Reputation: 4686
I generally love python's syntax.
v = ["sds", "bsdf", "dsdfaf"]
What I currently have in C++ looks like this
vector<string> v;
v.push_back("sds");
v.push_back("bsdf");
v.push_back("dsdfaf");
Is there a better/cleaner way to do this? Note that v remains unchanged after initialization. So an array might work too but the problem with array is that I need to also hardcode the length of the array in my code.
char* v[] = {"sds", "bsdf", "dsdfaf"};
for (int i = 0; i < 3; ++i) do_something(v[i]);
EDIT: I don't have C++11. My Compiler is gcc 4.1.2
Upvotes: 8
Views: 15380
Reputation: 3481
Note that v remains unchanged after initialization. So an array might work too but the problem with array is that I need to also hardcode the length of the array in my code.
That's not true. You can get the array size the canonical way one does so like the following:
#include <iostream>
int main()
{
char const * const v[] = {"sds", "bsdf", "dsdfaf"};
// Only works when array length is known at compile-time.
size_t const len = sizeof(v) /sizeof(v[0]);
for (size_t i = 0; i < len; ++i)
std::cout << v[i] << '\n';
}
The output is:
$ g++ -Wall foo.cpp ; ./a.out
sds
bsdf
dsdfaf
Upvotes: 0
Reputation: 109119
C++03 solutions:
Use vector constructor that takes a pair of iterators.
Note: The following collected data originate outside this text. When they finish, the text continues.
Definition parse_path (path : string) : list string :=
  List.filter (fun p => negb (bool_decide (p = ""%string))) (split_path (trim_start "/" (trim_start "\" path))).

(* ------------------------------------------------------------------ *)
(** ** The namespace *)

Fixpoint walk (d : Directory) (parts : list string) : option NamespaceEntry :=
  match parts with
  | [] => None
  | [p] => dir_get p d
  | p :: ps => match dir_get p d with Some (NDirectory sub) => walk sub ps | _ => None end
  end.

Definition walk_namespace (root : Directory) (path : string) : option NamespaceEntry := walk root (parse_path path).

(** The directory of that name, created where nothing has the name. *)
Definition open_dir (p : string) (d : Directory) : Directory :=
  match dir_get p d with None => dir_insert p (NDirectory []) d | Some _ => d end.

Fixpoint insert_at (d : Directory) (parts : list string) (leaf : string -> NamespaceEntry) : bool * Directory :=
  match parts with
  | [] => (false, d)
  | [name] => (true, dir_insert name (leaf name) d)
  | p :: ps =>
      let d := open_dir p d in
      match dir_get p d with
      | Some (NDirectory sub) => let '(ok, sub) := insert_at sub ps leaf in (ok, dir_insert p (NDirectory sub) d)
      | _ => (false, d)
      end
  end.

Definition insert_inner (root : Directory) (path : string) (obj_type : ObjectType) (sd : option SecurityDescriptor) (target : option string) : bool * Directory :=
  insert_at root (parse_path path) (fun name => NObject (mkObject name obj_type 1 sd target)).

(** A change to the object a path names; [None] where it names none. *)
Fixpoint alter_at {R} (f : ObjectHeader -> R * ObjectHeader) (d : Directory) (parts : list string) : option R * Directory :=
  match parts with
  | [] => (None, d)
  | [name] =>
      match dir_get name d with
      | Some (NObject h) => let '(r, h) := f h in (Some r, dir_insert name (NObject h) d)
      | _ => (None, d)
      end
  | p :: ps =>
      match dir_get p d with
      | Some (NDirectory sub) => let '(r, sub) := alter_at f sub ps in (r, dir_insert p (NDirectory sub) d)
      | _ => (None, d)
      end
  end.

Fixpoint remove_at (d : Directory) (parts : list string) : bool * Directory :=
  match parts with
  | [] => (false, d)
  | [name] => (match dir_get name d with Some _ => true | None => false end, dir_remove name d)
  | p :: ps =>
      match dir_get p d with
      | Some (NDirectory sub) => let '(ok, sub) := remove_at sub ps in (ok, dir_insert p (NDirectory sub) d)
      | _ => (false, d)
      end
  end.

Definition NAMESPACE := option Directory.

(** [init]: the standard directories, the object types, the devices and the
    links. *)
Definition leaf_of (t : ObjectType) (name : string) : string * NamespaceEntry := (name, NObject (mkObject name t 1 None None)).
Definition link_of (name target : string) : string * NamespaceEntry := (name, NObject (mkObject name TSymbolicLink 1 None (Some target))).

Definition ob_init : NAMESPACE := Some
  (("ObjectTypes", NDirectory (map (leaf_of TType)
     ["Directory"; "Device"; "Driver"; "SymbolicLink"; "Event"; "Mutant"; "Semaphore"; "Section"; "Port"; "Process"; "Thread"; "File"; "Key"; "Type"])) ::
   ("Device", NDirectory (map (leaf_of TDevice) ["Null"; "Console"; "Serial0"; "Framebuffer0"; "E1000"])) ::
   ("GLOBAL??", NDirectory [link_of "C:" "\Device\HarddiskVolume1"; link_of "NUL" "\Device\Null"; link_of "CON" "\Device\Console"]) ::
   map (fun name => (name, NDirectory []))
     ["Driver"; "BaseNamedObjects"; "FileSystem"; "Callback"; "Sessions"; "KernelObjects"; "Security"])%string.

Definition insert_object_with_sd (path : string) (t : ObjectType) (sd : option SecurityDescriptor) (ns : NAMESPACE) : bool * NAMESPACE :=
  match ns with
  | Some root => let '(ok, root) := insert_inner root path t sd None in (ok, Some root)
  | None => (false, ns)
  end.

Definition insert_object (path : string) (t : ObjectType) (ns : NAMESPACE) : bool * NAMESPACE := insert_object_with_sd path t None ns.

Definition insert_symlink (path target : string) (ns : NAMESPACE) : bool * NAMESPACE :=
  match ns with
  | Some root => let '(ok, root) := insert_inner root path TSymbolicLink None (Some target) in (ok, Some root)
  | None => (false, ns)
  end.

Definition lookup_object_type (path : string) (ns : NAMESPACE) : option ObjectType :=
  root ← ns; e ← walk_namespace root path; Some match e with NDirectory _ => TDirectory | NObject h => ob_type h end.

Definition has_object (path : string) (ns : NAMESPACE) : bool :=
  match ns with Some root => match walk_namespace root path with Some _ => true | None => false end | None => false end.

Definition resolve_symlink (path : string) (ns : NAMESPACE) : option string :=
  root ← ns; e ← walk_namespace root path;
  match e with NObject h => if bool_decide (ob_type h = TSymbolicLink) then link_target h else None | NDirectory _ => None end.

Definition obref_inc (path : string) (ns : NAMESPACE) : option Z * NAMESPACE :=
  match ns with
  | Some root =>
      let '(r, root) := alter_at (fun h => let n := add64 (ref_count h) 1 in (n, with_ref_count n h)) root (parse_path path) in (r, Some root)
  | None => (None, ns)
  end.

(** The compare-exchange loop: a count of zero stays. *)
Definition obref_dec (path : string) (ns : NAMESPACE) : option Z * NAMESPACE :=
  match ns with
  | Some root =>
      let '(r, root) := alter_at (fun h => if ref_count h =? 0 then (0, h) else (ref_count h - 1, with_ref_count (ref_count h - 1) h)) root (parse_path path) in
      (r, Some root)
  | None => (None, ns)
  end.

Definition get_object_security_descriptor (path : string) (ns : NAMESPACE) : option SecurityDescriptor :=
  root ← ns; e ← walk_namespace root path; match e with NObject h => security_descriptor h | NDirectory _ => None end.

Definition peek_object_refcount (path : string) (ns : NAMESPACE) : option Z :=
  root ← ns; e ← walk_namespace root path; match e with NObject h => Some (ref_count h) | NDirectory _ => None end.

Definition remove_object (path : string) (ns : NAMESPACE) : bool * NAMESPACE :=
  match ns with
  | Some root => let '(ok, root) := remove_at root (parse_path path) in (ok, Some root)
  | None => (false, ns)
  end.

Inductive RemoveOutcome := Removed | RefusedRefcount | NotFoundObject.

#[global] Instance RemoveOutcome_eq_dec : EqDecision RemoveOutcome.
Proof. solve_decision. Defined.

Definition remove_object_if_unreferenced (path : string) (ns : NAMESPACE) : RemoveOutcome * NAMESPACE :=
  match ns with
  | Some root =>
      match walk root (parse_path path) with
      | Some (NObject h) =>
          if 1 <? ref_count h then (RefusedRefcount, ns)
          else let '(ok, root) := remove_at root (parse_path path) in (if ok then Removed else NotFoundObject, Some root)
      | _ => (NotFoundObject, ns)
      end
  | None => (NotFoundObject, ns)
  end.

(* ------------------------------------------------------------------ *)
(** ** Handle tables *)

Record HandleEntry := mkHandle {
  object_path : string;
  handle_type : ObjectType;
  granted_access : Z;
  inheritable : bool }.

Record HandleTable := mkHandles { handles : gmap Z HandleEntry; next_handle : Z }.

Definition new_handle_table : HandleTable := mkHandles ∅ 4.

Definition grant (e : HandleEntry) (t : HandleTable) : Z * HandleTable :=
  let handle := next_handle t in (handle, mkHandles (<[handle := e]> (handles t)) (wrap 32 (handle + 4))).

Definition allocate (e : HandleEntry) (t : HandleTable) (ns : NAMESPACE) : Z * HandleTable * NAMESPACE :=
  let '(_, ns) := obref_inc (object_path e) ns in
  let '(handle, t) := grant e t in (handle, t, ns).

Definition lookup_handle (handle : Z) (t : HandleTable) : option HandleEntry := handles t !! handle.

Definition close_handle (handle : Z) (t : HandleTable) (ns : NAMESPACE) : bool * HandleTable * NAMESPACE :=
  match handles t !! handle with
  | Some e =>
      let '(_, ns) := obref_dec (object_path e) ns in
      (true, mkHandles (delete handle (handles t)) (next_handle t), ns)
  | None => (false, t, ns)
  end.

Definition duplicate (src_handle desired_access : Z) (t : HandleTable) (ns : NAMESPACE) : option Z * HandleTable * NAMESPACE :=
  match handles t !! src_handle with
  | Some src =>
      let e := mkHandle (object_path src) (handle_type src) desired_access (inheritable src) in
      let '(_, ns) := obref_inc (object_path e) ns in
      let '(handle, t) := grant e t in (Some handle, t, ns)
  | None => (None, t, ns)
  end.

Definition handle_count (t : HandleTable) : nat := size (handles t).

Definition by_handle (x y : Z * HandleEntry) : Prop := x.1 <= y.1.

#[global] Instance by_handle_dec : RelDecision by_handle.
Proof. intros x y. unfold by_handle. apply _. Defined.

(** [Drop]: every handle still open releases its reference, in key order. *)
Definition drop_table (t : HandleTable) (ns : NAMESPACE) : NAMESPACE :=
  fold_left (fun ns '(_, e) => (obref_dec (object_path e) ns).2) (merge_sort by_handle (map_to_list (handles t))) ns.

(* ------------------------------------------------------------------ *)
(** ** Directories *)

Lemma dir_get_remove name d n : dir_get n (dir_remove name d) = if bool_decide (name = n) then None else dir_get n d.
Proof.
  induction d as [| [m e] d IH]; simpl; [by case_bool_decide |].
  destruct (bool_decide_reflect (m = name)) as [-> |]; simpl.
  - rewrite IH. by case_bool_decide.
  - rewrite IH. repeat case_bool_decide; congruence.
Qed.

Lemma dir_get_insert name e d n : dir_get n (dir_insert name e d) = if bool_decide (name = n) then Some e else dir_get n d.
Proof. unfold dir_insert. simpl. rewrite dir_get_remove. by case_bool_decide. Qed.

#[local] Opaque dir_insert.

(** The object a path names. *)
Definition object_of (e : option NamespaceEntry) : option ObjectHeader := match e with Some (NObject h) => Some h | _ => None end.
Definition obj_at (d : Directory) (p : list string) : option ObjectHeader := object_of (walk d p).

Lemma walk_cons d p ps : ps <> [] -> walk d (p :: ps) = match dir_get p d with Some (NDirectory sub) => walk sub ps | _ => None end.
Proof. by destruct ps. Qed.

Lemma obj_at_cons d p ps : ps <> [] -> obj_at d (p :: ps) = match dir_get p d with Some (NDirectory sub) => obj_at sub ps | _ => None end.
Proof. intros H. unfold obj_at. rewrite (walk_cons _ _ _ H). by destruct (dir_get p d) as [[] |]. Qed.

Lemma obj_at_one d p : obj_at d [p] = object_of (dir_get p d).
Proof. reflexivity. Qed.

(** Replacing the contents of a directory changes what lies below it. *)
Lemma obj_at_below d p sub q :
  (forall h, dir_get p d <> Some (NObject h)) ->
  obj_at (dir_insert p (NDirectory sub) d) q =
  match q with
  | p' :: (_ :: _) as q' => if bool_decide (p = p') then obj_at sub (tail q) else obj_at d q
  | _ => obj_at d q
  end.
Proof.
  intros Hdir. destruct q as [| p' [| p'' q]]; [done | |].
  - rewrite !obj_at_one, dir_get_insert. case_bool_decide as H; [| done]. subst. destruct (dir_get p' d) as [[] |] eqn:E; [done | by destruct (Hdir h) | done].
  - rewrite !obj_at_cons by done. rewrite dir_get_insert. by case_bool_decide.
Qed.

Lemma obj_at_nil q : obj_at [] q = None.
Proof. by destruct q as [| ? []]. Qed.

Lemma obj_at_open_dir p d q : obj_at (open_dir p d) q = obj_at d q.
Proof.
  unfold open_dir. destruct (dir_get p d) eqn:E; [done |].
  rewrite obj_at_below by (intros h; by rewrite E).
  destruct q as [| x [| y q]]; [done | done |]. case_bool_decide; [| done]. subst. by rewrite obj_at_nil, obj_at_cons, E.
Qed.

(** An operation at a path leaves the objects of the paths it is no prefix
    of. *)
Lemma below_frame d a sub sub' q p :
  dir_get a d = Some (NDirectory sub) -> (forall p', ~ prefix q p' -> obj_at sub' p' = obj_at sub p') ->
  ~ prefix (a :: q) p -> obj_at (dir_insert a (NDirectory sub') d) p = obj_at d p.
Proof.
  intros Ha IH Hp. rewrite obj_at_below by (intros h; by rewrite Ha).
  destruct p as [| x [| y p]]; [done | done |]. case_bool_decide; [| done]. subst. simpl.
  rewrite (obj_at_cons d), Ha by done. apply IH. intros Hq. apply Hp. by apply prefix_cons.
Qed.

Lemma entry_frame d d' name p :
  (forall n, n <> name -> dir_get n d' = dir_get n d) -> ~ prefix [name] p -> obj_at d' p = obj_at d p.
Proof.
  intros Hd Hp. destruct p as [| x [| y p]]; [done | |].
  - rewrite !obj_at_one, Hd; [done |]. intros ->. by apply Hp.
  - rewrite !obj_at_cons, Hd by first [done | intros ->; apply Hp; by eexists]. done.
Qed.

Lemma insert_at_cons d a q leaf :
  q <> [] ->
  insert_at d (a :: q) leaf =
  match dir_get a (open_dir a d) with
  | Some (NDirectory sub) => let '(ok, sub) := insert_at sub q leaf in (ok, dir_insert a (NDirectory sub) (open_dir a d))
  | _ => (false, open_dir a d)
  end.
Proof. by destruct q. Qed.

Lemma insert_at_frame d q leaf p : ~ prefix q p -> obj_at (insert_at d q leaf).2 p = obj_at d p.
Proof.
  revert d p. induction q as [| a q IH]; intros d p Hp; [by destruct Hp; apply prefix_nil |]. destruct q as [| b q].
  - apply (entry_frame d _ a); [| done]. intros n Hn. simpl. rewrite dir_get_insert. by rewrite bool_decide_false by congruence.
  - rewrite <- (obj_at_open_dir a d). rewrite insert_at_cons by done. destruct (dir_get a (open_dir a d)) as [[sub |] |] eqn:Ha; [| done | done].
    specialize (IH sub). destruct (insert_at sub (b :: q) leaf) as [ok sub']. by apply (below_frame _ _ sub _ (b :: q)).
Qed.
char* arr[] = {"sds", "bsdf", "dsdfaf"};
vector<string> v(arr, arr + sizeof(arr)/sizeof(arr[0]));
Use an array if the length doesn't need to change after initialization. To avoid hardcoding array length use this function template to deduce size
template<typename T, std::size_t N>
std::size_t length_of( T const (&)[N] ) { return N; }
char* v[] = {"sds", "bsdf", "dsdfaf"};
for (int i = 0; i < length_of(v); ++i) do_something(v[i]);
Note that this won't work within a function to which you pass a char **
.
using boost::assign::list_of;
std::vector<std::string> v = list_of("sds")("bsdf")("dsdfaf");
Upvotes: 4
Reputation: 76240
Is there a better/cleaner way to do this?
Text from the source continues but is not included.